> PROVIDED RECORDS

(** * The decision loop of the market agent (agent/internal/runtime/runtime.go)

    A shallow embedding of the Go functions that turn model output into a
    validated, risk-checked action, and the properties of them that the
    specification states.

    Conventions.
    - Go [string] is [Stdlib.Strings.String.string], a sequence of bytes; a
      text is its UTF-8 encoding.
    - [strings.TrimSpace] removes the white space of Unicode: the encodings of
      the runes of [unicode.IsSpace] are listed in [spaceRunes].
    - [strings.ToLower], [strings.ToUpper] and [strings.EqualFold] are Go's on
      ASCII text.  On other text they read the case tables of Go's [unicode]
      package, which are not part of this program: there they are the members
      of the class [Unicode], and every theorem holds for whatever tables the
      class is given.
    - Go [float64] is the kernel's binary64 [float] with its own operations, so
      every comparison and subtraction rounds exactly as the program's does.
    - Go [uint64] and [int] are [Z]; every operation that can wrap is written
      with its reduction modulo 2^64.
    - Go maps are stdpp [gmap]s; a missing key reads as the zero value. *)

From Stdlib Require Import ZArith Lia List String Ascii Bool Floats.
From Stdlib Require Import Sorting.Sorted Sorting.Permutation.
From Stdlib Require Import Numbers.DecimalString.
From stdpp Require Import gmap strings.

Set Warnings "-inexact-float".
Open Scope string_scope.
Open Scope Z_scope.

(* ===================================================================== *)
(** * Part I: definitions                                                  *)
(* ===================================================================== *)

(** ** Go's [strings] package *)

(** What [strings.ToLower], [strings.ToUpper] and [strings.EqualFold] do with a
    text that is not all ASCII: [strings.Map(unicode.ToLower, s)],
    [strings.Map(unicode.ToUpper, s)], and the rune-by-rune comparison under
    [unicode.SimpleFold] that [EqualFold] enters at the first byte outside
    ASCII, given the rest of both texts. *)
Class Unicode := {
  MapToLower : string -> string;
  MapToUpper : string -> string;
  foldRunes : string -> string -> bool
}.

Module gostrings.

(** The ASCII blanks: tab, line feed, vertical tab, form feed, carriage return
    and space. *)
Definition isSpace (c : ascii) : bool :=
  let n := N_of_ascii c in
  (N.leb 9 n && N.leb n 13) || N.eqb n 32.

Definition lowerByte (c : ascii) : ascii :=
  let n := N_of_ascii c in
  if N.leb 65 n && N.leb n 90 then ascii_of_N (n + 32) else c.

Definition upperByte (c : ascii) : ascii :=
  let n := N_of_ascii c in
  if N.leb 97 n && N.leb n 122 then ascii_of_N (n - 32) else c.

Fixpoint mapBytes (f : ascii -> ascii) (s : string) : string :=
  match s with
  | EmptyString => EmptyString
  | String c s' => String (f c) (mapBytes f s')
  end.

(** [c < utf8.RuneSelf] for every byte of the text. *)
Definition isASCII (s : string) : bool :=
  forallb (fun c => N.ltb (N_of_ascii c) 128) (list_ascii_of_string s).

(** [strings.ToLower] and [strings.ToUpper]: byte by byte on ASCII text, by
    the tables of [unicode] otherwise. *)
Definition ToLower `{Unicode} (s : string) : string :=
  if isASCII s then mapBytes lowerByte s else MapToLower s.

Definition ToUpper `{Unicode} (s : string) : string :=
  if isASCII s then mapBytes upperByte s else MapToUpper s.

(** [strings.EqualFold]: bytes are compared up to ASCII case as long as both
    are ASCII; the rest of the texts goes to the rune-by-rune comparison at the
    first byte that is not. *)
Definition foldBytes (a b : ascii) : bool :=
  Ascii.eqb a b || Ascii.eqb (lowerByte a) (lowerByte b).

* * *

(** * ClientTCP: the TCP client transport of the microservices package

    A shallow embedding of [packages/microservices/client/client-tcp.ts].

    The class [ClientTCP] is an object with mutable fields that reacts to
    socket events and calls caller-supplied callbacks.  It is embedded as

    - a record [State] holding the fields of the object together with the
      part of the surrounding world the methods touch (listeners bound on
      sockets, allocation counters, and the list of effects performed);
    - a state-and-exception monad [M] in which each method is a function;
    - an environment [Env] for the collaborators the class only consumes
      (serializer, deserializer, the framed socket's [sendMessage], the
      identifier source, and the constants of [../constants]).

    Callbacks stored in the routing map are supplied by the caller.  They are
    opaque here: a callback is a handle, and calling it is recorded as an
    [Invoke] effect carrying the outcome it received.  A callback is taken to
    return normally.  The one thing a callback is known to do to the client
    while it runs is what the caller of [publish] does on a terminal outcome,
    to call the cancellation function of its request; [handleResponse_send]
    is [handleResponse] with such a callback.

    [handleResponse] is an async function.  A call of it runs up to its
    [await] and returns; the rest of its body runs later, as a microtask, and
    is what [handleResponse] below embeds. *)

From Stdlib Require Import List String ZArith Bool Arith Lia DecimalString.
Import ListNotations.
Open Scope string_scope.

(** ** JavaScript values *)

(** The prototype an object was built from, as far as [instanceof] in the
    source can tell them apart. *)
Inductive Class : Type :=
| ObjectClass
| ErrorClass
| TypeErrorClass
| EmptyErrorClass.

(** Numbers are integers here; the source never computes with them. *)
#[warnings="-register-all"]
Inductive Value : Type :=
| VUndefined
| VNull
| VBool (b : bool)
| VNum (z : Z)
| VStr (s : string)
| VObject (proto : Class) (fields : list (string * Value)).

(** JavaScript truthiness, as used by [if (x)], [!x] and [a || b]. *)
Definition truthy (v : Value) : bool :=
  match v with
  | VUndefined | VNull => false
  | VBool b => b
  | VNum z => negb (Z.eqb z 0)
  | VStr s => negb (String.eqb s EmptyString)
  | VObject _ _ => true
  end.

> TASK TO CARRY OUT
Give the count of lines in the entries above that hold the word "VStr", with no other words.

> ANSWER SECTION
2